I think there are 2 aspects to info evenings - one is finding out about adoption and the process in general, and the other is finding the LA/agency you want to work with if you go ahead.
The general info should be fairly standard, so you don't need to go to as many as possible until you are ready to make a decision.
When you are reaching the point of signing up you are looking far more at the specifics of the organisation you choose to go with - how does their process work, what children are they typically looking to place, what post-adoption support do they provide - those sorts of questions. Then it would make sense to look around at which agencies work in your area and think about how many fit your criteria and are worth contacting.
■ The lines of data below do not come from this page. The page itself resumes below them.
Lemma attended_insert items p ws i w w' :
  ws !! i = Some w → (alert_worker w = true → alert_worker w' = true) → dozing w' = false →
  attended items p ws → attended items p (<[i := w']> ws).
Proof.
  intros Hi Ha Hd H Hne. destruct (H Hne) as [Hp|[Hs|Hf]]; [by left|right; left|right; right].
  - by eapply some_worker_insert.
  - by apply Forall_insert.
Qed.

Lemma attended_here items p ws i w w' :
  ws !! i = Some w → alert_worker w' = true → attended items p (<[i := w']> ws).
Proof. intros Hi Ha _. right; left. by eapply some_worker_here. Qed.

(** A notification leaves an alert worker, or nobody slept. *)
Lemma notify_one_attends j ws ws' items p :
  notify_one j ws = Some ws' → attended items p ws'.
Proof.
  intros [(w & Hj & Ha & ->)|[-> Hf]]%notify_one_cases.
  - eapply attended_here; [done|]. by apply woken_alert.
  - intros _. right; right. eapply Forall_impl; [exact Hf|]. apply awake_not_dozing.
Qed.

Lemma attended_producer items p p' ws :
  (p = PNotify → p' = PNotify) → attended items p ws → attended items p' ws.
Proof. intros Hp H Hne. destruct (H Hne) as [?|?]; [left; auto|by right]. Qed.

Lemma attended_nil p ws : attended [] p ws.
Proof. by intros []. Qed.

(** Nobody is left sleeping on a non-empty queue. *)
Definition inv_attended (s : pipeline) : Prop :=
  attended (items_ (queue s)) (producer s) (workers s).

Lemma wake_producer_notify p : p = PNotify → wake_producer p = PNotify.
Proof. by intros ->. Qed.

Lemma inv_attended_push s p rest waited :
  inv_attended s → producer s ≠ PNotify →
  inv_attended (after_push p rest (push p waited (queue s)) s).
Proof.
  intros H Hp. unfold after_push, inv_attended in *.
  destruct (push_cases p waited (queue s)) as [(E & _)|[(E & Hs)|(wk & E & _ & _ & Hi & _ & _ & Hw)]].
  - rewrite E. cbn. by eapply (attended_producer _ (producer s)), H.
  - rewrite E. cbn. apply (attended_producer _ (producer s)); [done|].
    replace (items_ (push p waited (queue s)).1) with (items_ (queue s)); [done|].
    unfold push, may_push in *. destruct waited; cbn; destruct (_ || _); cbn; by rewrite ?Hs.
  - rewrite E. cbn. rewrite Hi. destruct wk; [by left|].
    intros _. assert (Hne : items_ (queue s) ≠ []) by (intros F; by specialize (Hw F)).
    destruct (H Hne) as [?|?]; [done|by right].
Qed.

Lemma inv_attended_pop s i w cfg ns r :
  inv_attended s → workers s !! i = Some w → pop_section cfg ns w (queue s) = Some r →
  inv_attended (after_pop i r s).
Proof.
  intros H Hw Hr. unfold inv_attended, after_pop in *.
  destruct (pop_section_cases _ _ _ _ _ Hr) as (_ & _ & [(E & Hi & Hnil & _)|[(E & Hi & _)|(E & Hi & _)]]);
    rewrite E; cbn; rewrite Hi.
  - rewrite Hnil. apply attended_nil.
  - by eapply attended_here.
  - destruct (drop _ _); [apply attended_nil|]. by eapply attended_here.
Qed.

(** A worker that [notify_one] does not touch. *)
Lemma notify_one_other j ws ws' i w :
  notify_one j ws = Some ws' → ws !! i = Some w → asleep w = false → ws' !! i = Some w.
Proof.
  intros [(x & Hj & Ha & ->)|[-> _]]%notify_one_cases Hi Hw; [|done].
  rewrite list_lookup_insert_ne; [done|]. intros ->. simplify_eq. congruence.
Qed.

Lemma inv_attended_notify_more s i batch more j ws :
  inv_attended s → workers s !! i = Some (WNotifyMore batch more) →
  (if more then notify_one j (workers s) else Some (workers s)) = Some ws →
  inv_attended (set_workers (<[i := WGot batch]> ws) s).
Proof.
  intros H Hw Hn. unfold inv_attended in *. cbn. destruct more.
  - apply notify_one_cases in Hn as [(x & Hj & Ha & ->)|[-> Hf]].
    + assert (Hij : i ≠ j) by (intros ->; by simplify_eq).
      rewrite list_insert_insert_ne by done. eapply attended_here; [|by apply woken_alert].
      by rewrite list_lookup_insert_ne.
    + intros _. right; right. apply Forall_insert; [|done].
      eapply Forall_impl; [exact Hf|]. apply awake_not_dozing.
  - simplify_eq. by eapply attended_insert.
Qed.

Lemma inv_attended_step cfg k s s' : inv_attended s → step cfg k s s' → inv_attended s'.
Proof.
  intros Hinv Hstep. destruct Hstep; try done;
    try (by eapply attended_insert; [done|done|done|exact Hinv]);
    try (by eapply attended_here; [done|]).
  - apply inv_attended_push; [done|]. by destruct H0 as [[-> _]|[-> _]].
  - by eapply notify_one_attends.
  - eapply attended_producer; [|exact Hinv]. intros E. by rewrite E in H.
  - by eapply inv_attended_pop.
  - unfold inv_attended. cbn. eapply attended_insert; [done|done|done|].
    eapply attended_producer; [|exact Hinv]. destruct batch; [done|]. apply wake_producer_notify.
  - by eapply inv_attended_notify_more.
  - unfold inv_attended. cbn. destruct (is_finished (queue s)) eqn:E.
    + apply andb_true_iff in E as [_ E]. apply is_empty_spec in E. rewrite E. apply attended_nil.
    + by eapply attended_here.
  - eapply attended_producer; [|exact Hinv]. apply wake_producer_notify.
  - intros _. right; right. cbn. apply Forall_fmap, Forall_true. intros w.
    by destruct w as [|[]|[]| | | | | | |].
  - eapply attended_here; [done|]. by apply woken_alert.
  - eapply attended_producer; [|exact Hinv]. intros E. by rewrite E in H.
Qed.

(** A blocked producer: the queue is full, or a worker that made room is about
    to notify it. *)
Definition inv_room (s : pipeline) : Prop :=
  producer s = PWait →
  capacity_ (queue s) ≤ queue_size (queue s) ∨ some_worker made_room (workers s).

Lemma inv_room_worker s s' i w w' :
  inv_room s → workers s !! i = Some w → made_room w = false →
  workers s' = <[i := w']> (workers s) → queue s' = queue s → producer s' = producer s →
  inv_room s'.
Proof.
  unfold inv_room. intros H Hw Hr Hws Hq Hp Hwait. rewrite Hws, Hq. rewrite Hp in Hwait.
  destruct (H Hwait) as [?|?]; [by left|right].
  eapply some_worker_insert; [done| |done]. by rewrite Hr.
Qed.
For example, LAs will usually try to place the children they have responsibility for with families they have recruited, because it is cheaper for them. Some LAs have joined to form a consortium and all the 'consortium' families are considered for all the 'consortium' children. Therefore, to generalise, agencies will be looking for families for 'hard to place' children, because the ones that are easier to match will have been placed in-house by the LA.
However, a 'hard to place' child might be perfect for your family. For example, 'older children' are considered hard to place. But I know several adoptive parents who wanted to adopt a school age child, partly because they were single and needed to be able to go back to work without childcare being an overwhelming cost, and partly because once a child is in school you have a far better sense of their needs.
For other people experiencing the 'baby' years is important.
I read about one adoptive family that had adopted children with life-limiting conditions several times. Each child died, was mourned, and then they adopted again, they wanted every child to be loved and part of a family, and were emotionally resilient enough to be able to take children into their lives knowing that they would eventually lose them.
But for now I wouldn't worry about that too much (although getting some experience of working/volunteering with children with special needs of various sorts would be a good idea). Just go to a couple of info evenings, read a bit, carry on thinking about whether you want children to be part of your life, and if so, whether that is by being a parent.